Collected data:
(** * pdf-processor: the barcode-detection pipeline of [processor/pdf.go]

  A shallow embedding of the Go package [processor]: the image
  preprocessor ([preprocessImage]), the decoder cascade
  ([extractBarcodeFromImage]), the page selection and the orchestration
  of [HandleRequest], followed by the properties stated about them.

  Conventions.
  - Go's [uint8], [uint32] and [int] values are integers of [Z]; every
    conversion to [uint8] is written out as a reduction modulo 256.
  - Go's [float64] is IEEE 754 binary64, taken from the Standard
    Library's executable specification [SpecFloat] with a 53 bit
    mantissa; the operations are evaluated one by one, each rounded to
    nearest even (no fused multiply-add).
  - Go strings and byte slices are [string]s, compared byte by byte.
  - Calls to the operating system, to the PDF library, to the barcode
    library and to the HTTP endpoint are fields of a [World] record;
    what the program does to them is recorded in a trace of [Event]s.
  - Logging is left out: it changes no value the program computes. *)

From Stdlib Require Import ZArith List Lia Bool Ascii String Sorting.Sorted Sorting.Permutation.
From Stdlib Require Import Floats.SpecFloat.
From Stdlib Require Import DecimalString.
From stdpp Require Import base list.
Import ListNotations.

Local Open Scope bool_scope.
Local Open Scope Z_scope.

(** ** Numbers *)

Module Num.

(** Conversion of an integer to Go's [uint8]: the low eight bits. *)
Definition uint8 (z : Z) : Z := z mod 256.

(** [a - b] on [uint8] operands wraps around. *)
Definition sub8 (a b : Z) : Z := uint8 (a - b).

Definition prec : Z := 53.
Definition emax : Z := 1024.

Definition float64 : Type := spec_float.

(** [float64(n)] for an integer [n]. *)
Definition float64_of_Z (n : Z) : float64 := binary_normalize prec emax n 0 false.

Definition fadd : float64 -> float64 -> float64 := SFadd prec emax.
Definition fmul : float64 -> float64 -> float64 := SFmul prec emax.
Definition fdiv : float64 -> float64 -> float64 := SFdiv prec emax.

(** The [float64] nearest to the decimal constant [n / 1000]: both
    operands are exact and the division is correctly rounded. *)
Definition milli (n : Z) : float64 := fdiv (float64_of_Z n) (float64_of_Z 1000).

(** Conversion of a [float64] to an integer: the fraction is discarded
    (truncation toward zero). *)
Definition trunc (f : float64) : Z :=
  match f with
  | S754_finite s m e =>
      let a := if 0 <=? e then Z.pos m * 2 ^ e else Z.pos m / 2 ^ (- e) in
      if s then - a else a
  | _ => 0
  end.

(** [uint8(f)] for a [float64] [f]. *)
Definition uint8_of_float (f : float64) : Z := uint8 (trunc f).

End Num.

(** ** Images: [image.Rectangle], [image.Image], [image.Gray] *)

Module Img.
Import Num.

Record Rectangle := { MinX : Z; MinY : Z; MaxX : Z; MaxY : Z }.

Definition Dx (r : Rectangle) : Z := MaxX r - MinX r.
Definition Dy (r : Rectangle) : Z := MaxY r - MinY r.

(** A rectangle is well-formed when [Min.X <= Max.X] and [Min.Y <= Max.Y]. *)
Definition well_formed (r : Rectangle) : bool :=
  (MinX r <=? MaxX r) && (MinY r <=? MaxY r).

(** [Point{x, y}.In(r)] *)
Definition Point_In (x y : Z) (r : Rectangle) : bool :=
  (MinX r <=? x) && (x <? MaxX r) && (MinY r <=? y) && (y <? MaxY r).

(** What [Color.RGBA()] returns: four [uint32] samples. *)
Record RGBA := { R : Z; G : Z; B : Z; A : Z }.

(** [image.Image]: bounds and a pixel accessor. The bounds of an image
    are well-formed; [image.NewGray] panics on a rectangle that is not. *)
Record Image := {
  Bounds : Rectangle;
  At : Z -> Z -> RGBA;
  Bounds_wf : well_formed Bounds = true
}.

(** [image.Gray]: the pixel buffer in row-major order. *)
Record Gray := { Pix : list Z; Stride : Z; Rect : Rectangle }.

(** [image.NewGray(r)] for a well-formed [r]: a zeroed buffer of
    [Dx * Dy] bytes. *)
Definition NewGray (r : Rectangle) : Gray :=
  {| Pix := replicate (Z.to_nat (Dx r * Dy r)) 0; Stride := Dx r; Rect := r |}.

(** [Gray.PixOffset] *)
Definition PixOffset (g : Gray) (x y : Z) : Z :=
  (y - MinY (Rect g)) * Stride g + (x - MinX (Rect g)).

(** [gray.Set(x, y, color.Gray{Y: v})]: nothing happens outside [Rect]. *)
Definition GraySet (g : Gray) (x y v : Z) : Gray :=
  if Point_In x y (Rect g)
  then {| Pix := <[Z.to_nat (PixOffset g x y) := v]> (Pix g);
          Stride := Stride g; Rect := Rect g |}
  else g.

(** [gray.GrayAt(x, y).Y]: the zero colour outside [Rect]. *)
Definition GrayAt (g : Gray) (x y : Z) : Z :=
  if Point_In x y (Rect g)
  then default 0 (Pix g !! Z.to_nat (PixOffset g x y))
  else 0.

(** [for i := lo; i < hi; i++ { s = body(i, s) }] *)
Definition loop {S : Type} (lo hi : Z) (body : Z -> S -> S) (s : S) : S :=
  foldl (fun s i => body i s) s (seqZ lo (hi - lo)).

(** The two nested loops of [preprocessImage]: rows outside, columns inside. *)
Definition scan {S : Type} (r : Rectangle) (body : Z -> Z -> S -> S) (s : S) : S :=
  loop (MinY r) (MaxY r) (fun y s => loop (MinX r) (MaxX r) (fun x s => body x y s) s) s.

(** The pixels of [r] in the order [scan] visits them. *)
Definition points (r : Rectangle) : list (Z * Z) :=
  y ← seqZ (MinY r) (MaxY r - MinY r);
  x ← seqZ (MinX r) (MaxX r - MinX r);
  [(x, y)].

End Img.

(** ** The image preprocessor *)

Module Pre.
Import Num Img.

(** The constants [0.299], [0.587] and [0.114] as [float64] values. *)
Definition c_0_299 : float64 := Eval vm_compute in milli 299.
Definition c_0_587 : float64 := Eval vm_compute in milli 587.
Definition c_0_114 : float64 := Eval vm_compute in milli 114.

(** [uint8(0.299*float64(r>>8) + 0.587*float64(g>>8) + 0.114*float64(b>>8))] *)
Definition luminance (c : RGBA) : Z :=
  uint8_of_float
    (fadd (fadd (fmul c_0_299 (float64_of_Z (Z.shiftr (R c) 8)))
                (fmul c_0_587 (float64_of_Z (Z.shiftr (G c) 8))))
          (fmul c_0_114 (float64_of_Z (Z.shiftr (B c) 8)))).

(** State of the first pass: [min], [max] and the grayscale image. *)
Record Pass1 := { p_min : Z; p_max : Z; p_gray : Gray }.

(** Body of the first pass at pixel [(x, y)]. *)
Definition pass1_body (img : Image) (x y : Z) (s : Pass1) : Pass1 :=
  let grayVal := luminance (At img x y) in
  let mn := if grayVal <? p_min s then grayVal else p_min s in
  let mx := if p_max s <? grayVal then grayVal else p_max s in
  {| p_min := mn; p_max := mx; p_gray := GraySet (p_gray s) x y grayVal |}.

(** First pass: [var min, max uint8 = 255, 0], then the loops. *)
Definition firstPass (img : Image) : Pass1 :=
  scan (Bounds img) (pass1_body img)
       {| p_min := 255; p_max := 0; p_gray := NewGray (Bounds img) |}.

(** The branch taken after the first pass. [Some (min, max)]: go on to
    the second pass with these values; [None]: return the grayscale
    image. *)
Definition contrastDecision (bounds : Rectangle) (mn mx : Z) : option (Z * Z) :=
  if (Dx bounds <? 100) || (Dy bounds <? 100) then Some (0, 255)
  else if sub8 mx mn <? 30 then None
  else Some (mn, mx).

(** [uint8((float64(a) / float64(b)) * 255)] *)
Definition stretch (a b : Z) : Z :=
  uint8_of_float (fmul (fdiv (float64_of_Z a) (float64_of_Z b)) (float64_of_Z 255)).

(** [uint8((float64(original-min) / float64(max-min)) * 255)], the two
    differences being taken on [uint8]. *)
Definition normalize (original mn mx : Z) : Z :=
  stretch (sub8 original mn) (sub8 mx mn).

(** [if normalized > 128 { 255 } else { 0 }] *)
Definition threshold (normalized : Z) : Z :=
  if 128 <? normalized then 255 else 0.

(** Body of the second pass at pixel [(x, y)]. *)
Definition pass2_body (gray : Gray) (mn mx : Z) (x y : Z) (enhanced : Gray) : Gray :=
  let original := GrayAt gray x y in
  GraySet enhanced x y (threshold (normalize original mn mx)).

(** Second pass: contrast stretching and thresholding into a new image. *)
Definition secondPass (bounds : Rectangle) (gray : Gray) (mn mx : Z) : Gray :=
  scan bounds (pass2_body gray mn mx) (NewGray bounds).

**Exercise:** An exact copy of the lines above between the line holding "A shallow embedding" and the line holding "Definition prec : Z := 53.", inclusive, is the whole answer.

**Reply:**
  A shallow embedding of the Go package [processor]: the image
  preprocessor ([preprocessImage]), the decoder cascade
  ([extractBarcodeFromImage]), the page selection and the orchestration
  of [HandleRequest], followed by the properties stated about them.

  Conventions.
  - Go's [uint8], [uint32] and [int] values are integers of [Z]; every
    conversion to [uint8] is written out as a reduction modulo 256.
  - Go's [float64] is IEEE 754 binary64, taken from the Standard
    Library's executable specification [SpecFloat] with a 53 bit
    mantissa; the operations are evaluated one by one, each rounded to
    nearest even (no fused multiply-add).
  - Go strings and byte slices are [string]s, compared byte by byte.
  - Calls to the operating system, to the PDF library, to the barcode
    library and to the HTTP endpoint are fields of a [World] record;
    what the program does to them is recorded in a trace of [Event]s.
  - Logging is left out: it changes no value the program computes. *)

From Stdlib Require Import ZArith List Lia Bool Ascii String Sorting.Sorted Sorting.Permutation.
From Stdlib Require Import Floats.SpecFloat.
From Stdlib Require Import DecimalString.
From stdpp Require Import base list.
Import ListNotations.

Local Open Scope bool_scope.
Local Open Scope Z_scope.

(** ** Numbers *)

Module Num.

(** Conversion of an integer to Go's [uint8]: the low eight bits. *)
Definition uint8 (z : Z) : Z := z mod 256.

(** [a - b] on [uint8] operands wraps around. *)
Definition sub8 (a b : Z) : Z := uint8 (a - b).

Definition prec : Z := 53.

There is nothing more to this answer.